• **GIVEN RECORDS**
*** Begin section ***

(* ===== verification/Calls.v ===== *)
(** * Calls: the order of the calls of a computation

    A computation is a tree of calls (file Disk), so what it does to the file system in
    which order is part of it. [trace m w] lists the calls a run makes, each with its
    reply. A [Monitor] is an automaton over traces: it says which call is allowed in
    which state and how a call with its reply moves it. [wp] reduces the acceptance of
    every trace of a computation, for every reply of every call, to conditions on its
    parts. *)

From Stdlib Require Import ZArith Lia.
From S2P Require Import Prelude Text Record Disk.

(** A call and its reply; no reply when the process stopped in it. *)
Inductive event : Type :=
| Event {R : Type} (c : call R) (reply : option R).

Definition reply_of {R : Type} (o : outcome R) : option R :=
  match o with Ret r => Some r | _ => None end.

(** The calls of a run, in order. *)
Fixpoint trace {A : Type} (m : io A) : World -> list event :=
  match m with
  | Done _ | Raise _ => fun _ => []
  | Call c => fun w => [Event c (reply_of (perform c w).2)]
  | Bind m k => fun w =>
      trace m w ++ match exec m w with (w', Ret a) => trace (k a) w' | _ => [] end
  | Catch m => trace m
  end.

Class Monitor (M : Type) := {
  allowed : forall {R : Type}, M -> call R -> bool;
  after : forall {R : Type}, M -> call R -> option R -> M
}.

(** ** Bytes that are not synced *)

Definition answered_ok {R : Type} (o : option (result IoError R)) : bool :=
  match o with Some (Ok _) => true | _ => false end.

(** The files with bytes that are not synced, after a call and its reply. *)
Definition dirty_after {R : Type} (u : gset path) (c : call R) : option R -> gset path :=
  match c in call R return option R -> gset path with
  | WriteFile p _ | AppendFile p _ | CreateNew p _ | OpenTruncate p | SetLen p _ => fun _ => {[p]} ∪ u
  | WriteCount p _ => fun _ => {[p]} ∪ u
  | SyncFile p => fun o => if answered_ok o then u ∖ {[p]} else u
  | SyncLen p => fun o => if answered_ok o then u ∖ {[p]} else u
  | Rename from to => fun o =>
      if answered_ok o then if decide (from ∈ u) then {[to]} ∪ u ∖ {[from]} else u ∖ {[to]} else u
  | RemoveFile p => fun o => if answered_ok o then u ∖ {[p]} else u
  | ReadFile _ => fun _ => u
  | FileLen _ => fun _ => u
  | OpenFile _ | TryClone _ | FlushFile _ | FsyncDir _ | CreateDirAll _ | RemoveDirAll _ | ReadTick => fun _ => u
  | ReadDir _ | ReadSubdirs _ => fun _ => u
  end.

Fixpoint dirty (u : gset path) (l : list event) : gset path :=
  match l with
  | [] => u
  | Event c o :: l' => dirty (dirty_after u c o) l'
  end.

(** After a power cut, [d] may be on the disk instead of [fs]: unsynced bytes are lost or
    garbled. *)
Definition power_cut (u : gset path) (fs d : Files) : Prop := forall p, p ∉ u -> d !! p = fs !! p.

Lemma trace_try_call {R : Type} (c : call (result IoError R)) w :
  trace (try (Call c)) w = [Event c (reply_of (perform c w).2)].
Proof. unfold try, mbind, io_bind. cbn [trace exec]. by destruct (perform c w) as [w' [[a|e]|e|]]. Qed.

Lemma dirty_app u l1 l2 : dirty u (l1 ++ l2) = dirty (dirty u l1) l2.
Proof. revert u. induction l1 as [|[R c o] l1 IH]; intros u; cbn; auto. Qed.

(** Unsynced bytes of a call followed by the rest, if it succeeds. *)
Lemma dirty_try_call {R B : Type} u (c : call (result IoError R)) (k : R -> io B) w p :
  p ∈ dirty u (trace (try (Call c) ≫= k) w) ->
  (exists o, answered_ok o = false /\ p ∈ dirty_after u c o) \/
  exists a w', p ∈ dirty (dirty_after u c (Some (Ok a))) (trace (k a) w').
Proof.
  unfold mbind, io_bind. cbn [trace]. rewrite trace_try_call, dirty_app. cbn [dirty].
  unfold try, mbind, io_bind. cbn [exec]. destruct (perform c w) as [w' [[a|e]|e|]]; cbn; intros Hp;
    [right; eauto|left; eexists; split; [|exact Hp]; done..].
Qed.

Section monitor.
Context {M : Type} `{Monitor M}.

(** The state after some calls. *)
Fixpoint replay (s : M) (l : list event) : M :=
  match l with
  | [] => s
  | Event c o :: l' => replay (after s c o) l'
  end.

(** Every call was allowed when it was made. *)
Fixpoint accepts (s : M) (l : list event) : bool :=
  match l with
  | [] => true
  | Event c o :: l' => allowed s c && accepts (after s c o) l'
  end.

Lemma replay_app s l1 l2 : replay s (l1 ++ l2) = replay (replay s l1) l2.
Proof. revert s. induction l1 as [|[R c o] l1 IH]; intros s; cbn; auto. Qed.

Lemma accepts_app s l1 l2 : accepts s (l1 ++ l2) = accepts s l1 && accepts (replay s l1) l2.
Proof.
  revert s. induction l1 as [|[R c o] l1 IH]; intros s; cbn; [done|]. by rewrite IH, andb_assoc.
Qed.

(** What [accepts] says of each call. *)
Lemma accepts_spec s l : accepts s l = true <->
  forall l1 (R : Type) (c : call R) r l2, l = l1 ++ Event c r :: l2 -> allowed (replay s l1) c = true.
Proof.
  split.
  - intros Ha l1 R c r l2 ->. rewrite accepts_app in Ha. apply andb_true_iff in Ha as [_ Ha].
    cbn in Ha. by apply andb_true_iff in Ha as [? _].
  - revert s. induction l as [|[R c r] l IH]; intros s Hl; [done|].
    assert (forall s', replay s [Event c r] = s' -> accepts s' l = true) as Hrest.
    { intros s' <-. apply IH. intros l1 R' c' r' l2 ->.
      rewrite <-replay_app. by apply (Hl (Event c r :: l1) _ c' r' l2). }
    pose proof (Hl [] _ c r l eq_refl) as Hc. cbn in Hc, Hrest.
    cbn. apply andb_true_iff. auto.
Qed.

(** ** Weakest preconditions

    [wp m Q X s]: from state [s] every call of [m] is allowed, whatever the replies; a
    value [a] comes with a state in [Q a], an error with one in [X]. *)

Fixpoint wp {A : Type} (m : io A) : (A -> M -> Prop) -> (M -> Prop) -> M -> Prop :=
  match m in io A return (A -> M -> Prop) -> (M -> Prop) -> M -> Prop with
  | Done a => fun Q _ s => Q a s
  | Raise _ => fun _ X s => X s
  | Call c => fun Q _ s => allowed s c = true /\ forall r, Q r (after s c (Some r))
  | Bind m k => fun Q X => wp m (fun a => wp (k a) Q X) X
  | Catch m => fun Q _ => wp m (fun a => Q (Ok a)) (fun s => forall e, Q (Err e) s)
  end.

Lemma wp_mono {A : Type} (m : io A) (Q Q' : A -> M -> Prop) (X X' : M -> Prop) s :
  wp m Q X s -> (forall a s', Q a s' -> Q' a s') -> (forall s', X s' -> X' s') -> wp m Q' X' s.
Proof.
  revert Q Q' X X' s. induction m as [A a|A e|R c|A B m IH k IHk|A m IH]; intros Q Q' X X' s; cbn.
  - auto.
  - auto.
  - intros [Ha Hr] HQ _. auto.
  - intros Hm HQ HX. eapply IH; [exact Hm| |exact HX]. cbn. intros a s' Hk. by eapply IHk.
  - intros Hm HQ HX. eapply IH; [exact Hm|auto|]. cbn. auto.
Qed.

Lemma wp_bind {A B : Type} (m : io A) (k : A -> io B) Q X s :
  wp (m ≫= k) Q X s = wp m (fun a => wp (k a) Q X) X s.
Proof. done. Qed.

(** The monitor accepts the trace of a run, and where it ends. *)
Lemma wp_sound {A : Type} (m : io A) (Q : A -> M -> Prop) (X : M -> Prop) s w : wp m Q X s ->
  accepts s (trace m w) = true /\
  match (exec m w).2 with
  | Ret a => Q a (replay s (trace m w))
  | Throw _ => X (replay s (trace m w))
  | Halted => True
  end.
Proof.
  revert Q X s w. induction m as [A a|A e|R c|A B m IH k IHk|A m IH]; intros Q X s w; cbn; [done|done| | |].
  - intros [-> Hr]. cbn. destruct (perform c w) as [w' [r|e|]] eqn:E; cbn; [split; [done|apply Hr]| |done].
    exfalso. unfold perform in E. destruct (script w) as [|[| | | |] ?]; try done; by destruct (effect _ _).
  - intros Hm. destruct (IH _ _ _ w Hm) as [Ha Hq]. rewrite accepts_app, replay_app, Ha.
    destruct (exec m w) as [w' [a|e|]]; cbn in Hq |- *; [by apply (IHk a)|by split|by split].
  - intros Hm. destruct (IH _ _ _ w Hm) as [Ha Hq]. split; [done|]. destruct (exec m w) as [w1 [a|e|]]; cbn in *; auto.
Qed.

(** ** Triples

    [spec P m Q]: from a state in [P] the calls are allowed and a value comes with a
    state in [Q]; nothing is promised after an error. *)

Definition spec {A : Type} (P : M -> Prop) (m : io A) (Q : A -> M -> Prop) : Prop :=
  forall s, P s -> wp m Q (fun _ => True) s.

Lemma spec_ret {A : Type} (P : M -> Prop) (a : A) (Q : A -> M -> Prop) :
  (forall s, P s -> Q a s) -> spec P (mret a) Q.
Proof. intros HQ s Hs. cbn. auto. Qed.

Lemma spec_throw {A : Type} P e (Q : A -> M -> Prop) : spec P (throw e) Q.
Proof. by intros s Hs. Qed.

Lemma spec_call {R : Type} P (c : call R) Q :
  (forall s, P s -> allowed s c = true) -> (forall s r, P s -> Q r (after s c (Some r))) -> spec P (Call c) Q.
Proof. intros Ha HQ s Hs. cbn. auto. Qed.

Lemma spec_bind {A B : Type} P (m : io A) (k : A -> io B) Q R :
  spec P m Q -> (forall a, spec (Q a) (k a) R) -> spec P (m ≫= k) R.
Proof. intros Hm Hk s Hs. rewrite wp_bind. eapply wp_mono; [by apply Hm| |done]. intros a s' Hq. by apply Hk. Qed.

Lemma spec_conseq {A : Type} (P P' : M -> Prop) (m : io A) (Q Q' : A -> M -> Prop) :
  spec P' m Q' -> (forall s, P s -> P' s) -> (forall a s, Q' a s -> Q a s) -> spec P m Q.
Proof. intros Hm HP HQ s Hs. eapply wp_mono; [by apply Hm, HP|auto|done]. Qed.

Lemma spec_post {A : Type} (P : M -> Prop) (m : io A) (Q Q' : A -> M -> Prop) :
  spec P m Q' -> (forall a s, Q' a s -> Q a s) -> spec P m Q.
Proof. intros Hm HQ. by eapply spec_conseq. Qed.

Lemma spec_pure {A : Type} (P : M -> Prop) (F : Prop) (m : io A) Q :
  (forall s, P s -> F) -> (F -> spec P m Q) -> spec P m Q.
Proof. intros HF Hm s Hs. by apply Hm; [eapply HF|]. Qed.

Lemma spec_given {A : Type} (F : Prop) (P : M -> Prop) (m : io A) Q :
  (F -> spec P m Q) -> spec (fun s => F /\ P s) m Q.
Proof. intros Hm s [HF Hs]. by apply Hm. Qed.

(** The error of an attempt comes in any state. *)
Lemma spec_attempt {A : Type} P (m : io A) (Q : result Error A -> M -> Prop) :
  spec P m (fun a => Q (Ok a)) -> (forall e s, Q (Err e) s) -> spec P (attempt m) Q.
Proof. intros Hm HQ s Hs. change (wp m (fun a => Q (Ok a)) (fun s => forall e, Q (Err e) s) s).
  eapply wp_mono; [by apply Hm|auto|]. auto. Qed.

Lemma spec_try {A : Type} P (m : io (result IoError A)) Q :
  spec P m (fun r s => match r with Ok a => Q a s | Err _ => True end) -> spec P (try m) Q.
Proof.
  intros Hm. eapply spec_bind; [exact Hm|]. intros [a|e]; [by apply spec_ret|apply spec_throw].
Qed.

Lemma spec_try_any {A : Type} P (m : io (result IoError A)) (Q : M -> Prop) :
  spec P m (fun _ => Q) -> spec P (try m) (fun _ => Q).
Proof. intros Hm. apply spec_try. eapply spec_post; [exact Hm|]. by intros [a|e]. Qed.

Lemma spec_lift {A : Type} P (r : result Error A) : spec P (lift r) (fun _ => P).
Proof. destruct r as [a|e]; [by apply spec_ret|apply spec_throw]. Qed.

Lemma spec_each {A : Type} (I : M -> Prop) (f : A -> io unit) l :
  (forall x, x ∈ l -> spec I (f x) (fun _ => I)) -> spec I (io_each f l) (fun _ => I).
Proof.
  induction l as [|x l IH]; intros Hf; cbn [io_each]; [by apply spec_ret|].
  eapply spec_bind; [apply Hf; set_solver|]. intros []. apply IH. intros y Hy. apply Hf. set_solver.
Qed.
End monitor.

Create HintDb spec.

*** End section ***

Please transcribe, exactly and with nothing added, the lines from the first line of the material above through the line that contains "if answered_ok o then if".

• **EXERCISE SOLUTION**
(* ===== verification/Calls.v ===== *)
(** * Calls: the order of the calls of a computation

    A computation is a tree of calls (file Disk), so what it does to the file system in
    which order is part of it. [trace m w] lists the calls a run makes, each with its
    reply. A [Monitor] is an automaton over traces: it says which call is allowed in
    which state and how a call with its reply moves it. [wp] reduces the acceptance of
    every trace of a computation, for every reply of every call, to conditions on its
    parts. *)

From Stdlib Require Import ZArith Lia.
From S2P Require Import Prelude Text Record Disk.

(** A call and its reply; no reply when the process stopped in it. *)
Inductive event : Type :=
| Event {R : Type} (c : call R) (reply : option R).

Definition reply_of {R : Type} (o : outcome R) : option R :=
  match o with Ret r => Some r | _ => None end.

(** The calls of a run, in order. *)
Fixpoint trace {A : Type} (m : io A) : World -> list event :=
  match m with
  | Done _ | Raise _ => fun _ => []
  | Call c => fun w => [Event c (reply_of (perform c w).2)]
  | Bind m k => fun w =>
      trace m w ++ match exec m w with (w', Ret a) => trace (k a) w' | _ => [] end
  | Catch m => trace m
  end.

Class Monitor (M : Type) := {
  allowed : forall {R : Type}, M -> call R -> bool;
  after : forall {R : Type}, M -> call R -> option R -> M
}.

(** ** Bytes that are not synced *)

Definition answered_ok {R : Type} (o : option (result IoError R)) : bool :=
  match o with Some (Ok _) => true | _ => false end.

(** The files with bytes that are not synced, after a call and its reply. *)
Definition dirty_after {R : Type} (u : gset path) (c : call R) : option R -> gset path :=
  match c in call R return option R -> gset path with
  | WriteFile p _ | AppendFile p _ | CreateNew p _ | OpenTruncate p | SetLen p _ => fun _ => {[p]} ∪ u
  | WriteCount p _ => fun _ => {[p]} ∪ u
  | SyncFile p => fun o => if answered_ok o then u ∖ {[p]} else u
  | SyncLen p => fun o => if answered_ok o then u ∖ {[p]} else u
  | Rename from to => fun o =>
      if answered_ok o then if decide (from ∈ u) then {[to]} ∪ u ∖ {[from]} else u ∖ {[to]} else u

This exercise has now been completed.